> **Problem requirements**: Return the run of lines below that opens with the line containing "Inductive value : Type" and closes with the line containing "Definition Math_maxZ (a", keeping each one exact.

(Saved entries)
--
(** * Calo31 client screens: a shallow embedding and its properties

  The development follows two source files of the mobile client,
  [client/app/(tabs)/statistics.tsx] (the statistics dashboard) and
  [client/app/(tabs)/recommended-menus.tsx] (the recommended-menus
  screen and the food scanner screen).

  JavaScript numbers are modelled by exact rationals ([Q]) wherever the
  source only compares, clamps or maps them, and by integers ([Z]) where
  every value the code can produce is an integer (the scanner quantity).
  The nutrition grid of the scanner, which rounds a computed amount to
  an integer, takes the binary64 rounding of its operations as a
  parameter.
  Values of untyped ([any]) fields are modelled by [JS.value]. *)

From Stdlib Require Import ZArith QArith Qround Qminmax Lqa.
From Stdlib Require Import String Ascii List Bool Lia DecimalString.
Import ListNotations.

Local Open Scope Q_scope.

(** ** The fragment of JavaScript the screens rely on *)

Module JS.

(** A value read from an untyped field: absent ([undefined]), [null],
    a finite number or [NaN]. *)
Inductive value : Type :=
| Undefined
| Null
| Num (q : Q)
| NaN.

(** Truthiness of a value: a number is truthy unless it is zero or NaN. *)
Definition truthy (v : value) : bool :=
  match v with
  | Num q => negb (Qeq_bool q 0)
  | _ => false
  end.

(** [v || 0], read as a number. *)
Definition orZero (v : value) : Q :=
  if truthy v then match v with Num q => q | _ => 0 end else 0.

(** [Math.min(a, b)] and [Math.max(a, b)] on finite numbers. *)
Definition Math_min (a b : Q) : Q := if Qle_bool a b then a else b.
Definition Math_max (a b : Q) : Q := if Qle_bool a b then b else a.

(** [Math.round(x)]: the nearest integer, halves rounded up. *)
Definition Math_round (x : Q) : Z := Qfloor (x + (1 # 2)).

(** [Math.min] and [Math.max] on integers. *)
Definition Math_minZ (a b : Z) : Z := if (a <=? b)%Z then a else b.
Definition Math_maxZ (a b : Z) : Z := if (a <=? b)%Z then b else a.

(** [arr.slice(start)]: a negative [start] counts from the end, and the
    start index is clipped to the bounds of the array. *)
Definition slice_from {A : Type} (start : Z) (arr : list A) : list A :=
  let len := Z.of_nat (length arr) in
  let k := if (start <? 0)%Z then Z.max (len + start) 0 else Z.min start len in
  skipn (Z.to_nat k) arr.

(** [arr.slice(0, stop)] for a non-negative [stop]. *)
Definition slice_to {A : Type} (stop : nat) (arr : list A) : list A :=
  firstn stop arr.
(** * fuzzypanda: the match pipeline, embedded and verified

    A shallow embedding of [fuzzypanda/preprocess.py] and
    [fuzzypanda/fuzzypanda.py].

    Conventions of the embedding:
    - a Python [str] is a [string]; its characters are the code points
      0..255, with Python's [str.lower], [str.isspace] and code-point order
      on that range;
    - a dict is a [gmap]; a DataFrame is an association list of named
      columns, in column order;
    - functions that raise, log or touch files run in the monad [M], which
      threads the world (file system, log, left table) and returns either a
      value or the raised exception. *)

From Stdlib Require Import Ascii String NArith ZArith DecimalString.
From stdpp Require Import base option list strings sorting gmap.


(** ** Python's [str] primitives *)

Module Py.

(** [str.isspace] on one character: TAB..CR, FS..US and SPACE, NEL, NBSP. *)
Definition isspace (c : ascii) : bool :=
  let n := N_of_ascii c in
  ((9 <=? n) && (n <=? 13) || (28 <=? n) && (n <=? 32)
   || (n =? 133) || (n =? 160))%N.

(** [str.lower] on one character: A..Z and the Latin-1 capitals. *)
Definition lower_char (c : ascii) : ascii :=
  let n := N_of_ascii c in
  if ((65 <=? n) && (n <=? 90)
      || (192 <=? n) && (n <=? 222) && negb (n =? 215))%N
  then ascii_of_N (n + 32) else c.

Fixpoint lower (s : string) : string :=
  match s with
  | "" => ""
  | String c s' => String (lower_char c) (lower s')
  end.

(** [t.replace(c, r)] for a one-character pattern [c]. *)
Fixpoint replace (c : ascii) (r : string) (t : string) : string :=
  match t with
  | "" => ""
  | String x t' =>
      if Ascii.eqb x c then r +:+ replace c r t'
      else String x (replace c r t')
  end.

(** Closes the word read so far. *)
Definition push (w : string) (ws : list string) : list string :=
  match w with "" => ws | _ => w :: ws end.

(** One character of [split], read right to left: the pair is the word that
    is still open on the left and the words already closed. *)
Definition split_step (c : ascii) (p : string * list string)
  : string * list string :=
  if isspace c then ("", push p.1 p.2) else (String c p.1, p.2).

Fixpoint feed (u : string) (p : string * list string) : string * list string :=
  match u with
  | "" => p
  | String c u' => split_step c (feed u' p)
  end.

(** [t.split()]: the maximal whitespace-free runs, in order. *)
Definition split (t : string) : list string :=
  let p := feed t ("", []) in push p.1 p.2.

(** [''.join(tl)]. *)
Definition join (tl : list string) : string := foldr String.app "" tl.

(** [tl.sort()] on a list of [str]: code-point lexicographic order. *)
Definition sort (tl : list string) : list string := merge_sort String.le tl.

Fixpoint lstrip (s : string) : string :=
  match s with
  | "" => ""
  | String c s' => if isspace c then lstrip s' else s
  end.

Fixpoint rstrip (s : string) : string :=
  match s with
  | "" => ""
  | String c s' =>
      match rstrip s' with
      | "" => if isspace c then "" else String c ""
      | r => String c r
      end
  end.

(** [s.strip()]. *)
Definition strip (s : string) : string := rstrip (lstrip s).

(** The characters of a string. *)
Fixpoint chars (s : string) : list ascii :=
  match s with
  | "" => []
  | String c s' => c :: chars s'
  end.

End Py.

(** ** preprocess.py *)

(** [PreProcessor]: its one attribute. *)
Record PreProcessor := { screened_chars : string }.

(** The double quote, written by code so that literals stay quote-free. *)
Definition dquote : ascii := ascii_of_nat 34.

(** [PreProcessor.__init__]. *)
Definition PreProcessor_init : PreProcessor :=
  {| screened_chars := "!@#$%^&*()-_=+{}[]:;'" +:+ String dquote "/|\?><.,~`" |}.

(** The body of the loop [for c in self.screened_chars]. *)
Definition screen_step (t : string) (c : ascii) : string :=
  if Ascii.eqb c "&" then Py.replace c " and " t else Py.replace c "" t.

Definition screen (cs : list ascii) (t : string) : string :=
  foldl screen_step t cs.

(** [PreProcessor.preprocess]. *)
Definition preprocess (self : PreProcessor) (s : string) : string :=
  let t := Py.lower s in
  let t := screen (Py.chars (screened_chars self)) t in
  let tl := Py.split t in
  let tl := Py.sort tl in
  Py.join tl.

(** The text before the split, as one function of the input. *)
Definition screened (self : PreProcessor) (s : string) : string :=
  screen (Py.chars (screened_chars self)) (Py.lower s).

(** ** Values, exceptions, tables *)

(** A cell, an argument or a column label: a [str], or another object, which
    carries the name of its class and what [str()] makes of it. Another
    object stands for a value such as a number or [None]: it is hashable,
    it is the same label as an object of the same class and representation,
    and its class defines no addition with a [str] and no concatenation of
    its own, so that adding it to a [str], on either side, raises the
    [TypeError] of the interpreter. *)
Inductive value :=
  | VStr (s : string)
  | VObj (cls : string) (repr : string).

Global Instance value_eq_dec : EqDecision value.
Proof. solve_decision. Defined.

(** [str(v)]. *)
Definition py_str (v : value) : string :=
  match v with VStr s => s | VObj _ r => r end.

(** [type(v)], as an f-string prints it. *)
Definition type_repr (v : value) : string :=
  "<class '" +:+ match v with VStr _ => "str" | VObj cls _ => cls end +:+ "'>".

Definition str_type : string := "<class 'str'>".

Inductive exn_class :=
  | ValueError | LookupError | KeyError | IndexError
  | FileNotFoundError | TypeError.

(** A raised exception: its class and its [args]. *)
Record exn := Exception { exn_cls : exn_class; exn_args : list string }.

(** [isinstance(e, LookupError)]: KeyError and IndexError derive from it. *)
Definition is_lookup_error (e : exn) : bool :=
  match exn_cls e with
  | LookupError | KeyError | IndexError => true
  | _ => false
  end.

Inductive result (A : Type) :=
  | Ok (a : A)
  | Raise (e : exn).
Arguments Ok {A} a.
Arguments Raise {A} e.

(** A DataFrame: its columns, in order, each with its label and its cells in
    row order. A label is any value, not only a [str]. *)
Definition DataFrame := list (value * list value).

(** [df.columns]. *)
Definition columns (df : DataFrame) : list value := df.*1.

(** [col in df]. *)
Definition has_column (df : DataFrame) (col : value) : bool :=
  bool_decide (col ∈ columns df).

(** [df[col]], when the column is there. *)
Fixpoint get_column (df : DataFrame) (col : value) : option (list value) :=
  match df with
  | [] => None
  | (c, cells) :: df' => if decide (c = col) then Some cells else get_column df' col
  end.

(** [df[col] = cells]: replaces the column in place, or appends it. *)
Fixpoint set_column (df : DataFrame) (col : value) (cells : list value)
  : DataFrame :=
  match df with
  | [] => [(col, cells)]
  | (c, old) :: df' =>
      if decide (c = col) then (c, cells) :: df'
      else (c, old) :: set_column df' col cells
  end.

(** ** The world: files, the module logger, the caller's left table *)

Inductive level := DEBUG | WARNING | ERROR.

(** A call [logger.<level>(msg, *args)]; the message is kept unformatted. *)
Record log_record := LogRecord {
  levelno : level;
  msg : string;
  args : list string
}.

Record world := World {
  files : gmap string string;
  log : list log_record;
  left_dataframe : DataFrame
}.

Definition M (A : Type) : Type := world → result A * world.

Definition ret {A} (a : A) : M A := λ w, (Ok a, w).

Definition bind {A B} (m : M A) (k : A → M B) : M B :=
  λ w, match m w with
       | (Ok a, w') => k a w'
       | (Raise e, w') => (Raise e, w')
       end.

Definition raise {A} (cls : exn_class) (args : list string) : M A :=
  λ w, (Raise (Exception cls args), w).

Definition reraise {A} (e : exn) : M A := λ w, (Raise e, w).

Notation "x <- m ;; k" := (bind m (λ x, k))
  (at level 100, m at next level, right associativity,
   format "'[v' x  <-  m  ;;  '/' k ']'").
Notation "m ;;; k" := (bind m (λ _, k))
  (at level 100, right associativity,
   format "'[v' m  ;;;  '/' k ']'").

(** [for x in xs: body(x)]. *)
Fixpoint for_each {A} (xs : list A) (body : A → M unit) : M unit :=
  match xs with
  | [] => ret ()
  | x :: xs' => body x ;;; for_each xs' body
  end.

(** [for x in xs: acc = body(acc, x)], the loop variable threaded along. *)
Fixpoint for_fold {A S} (xs : list A) (acc : S) (body : S → A → M S) : M S :=
  match xs with
  | [] => ret acc
  | x :: xs' => acc' <- body acc x ;; for_fold xs' acc' body
  end.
--
> **Solution for this problem**:
Inductive value : Type :=
| Undefined
| Null
| Num (q : Q)
| NaN.

(** Truthiness of a value: a number is truthy unless it is zero or NaN. *)
Definition truthy (v : value) : bool :=
  match v with
  | Num q => negb (Qeq_bool q 0)
  | _ => false
  end.

(** [v || 0], read as a number. *)
Definition orZero (v : value) : Q :=
  if truthy v then match v with Num q => q | _ => 0 end else 0.

(** [Math.min(a, b)] and [Math.max(a, b)] on finite numbers. *)
Definition Math_min (a b : Q) : Q := if Qle_bool a b then a else b.
Definition Math_max (a b : Q) : Q := if Qle_bool a b then b else a.

(** [Math.round(x)]: the nearest integer, halves rounded up. *)
Definition Math_round (x : Q) : Z := Qfloor (x + (1 # 2)).

(** [Math.min] and [Math.max] on integers. *)
Definition Math_minZ (a b : Z) : Z := if (a <=? b)%Z then a else b.
Definition Math_maxZ (a b : Z) : Z := if (a <=? b)%Z then b else a.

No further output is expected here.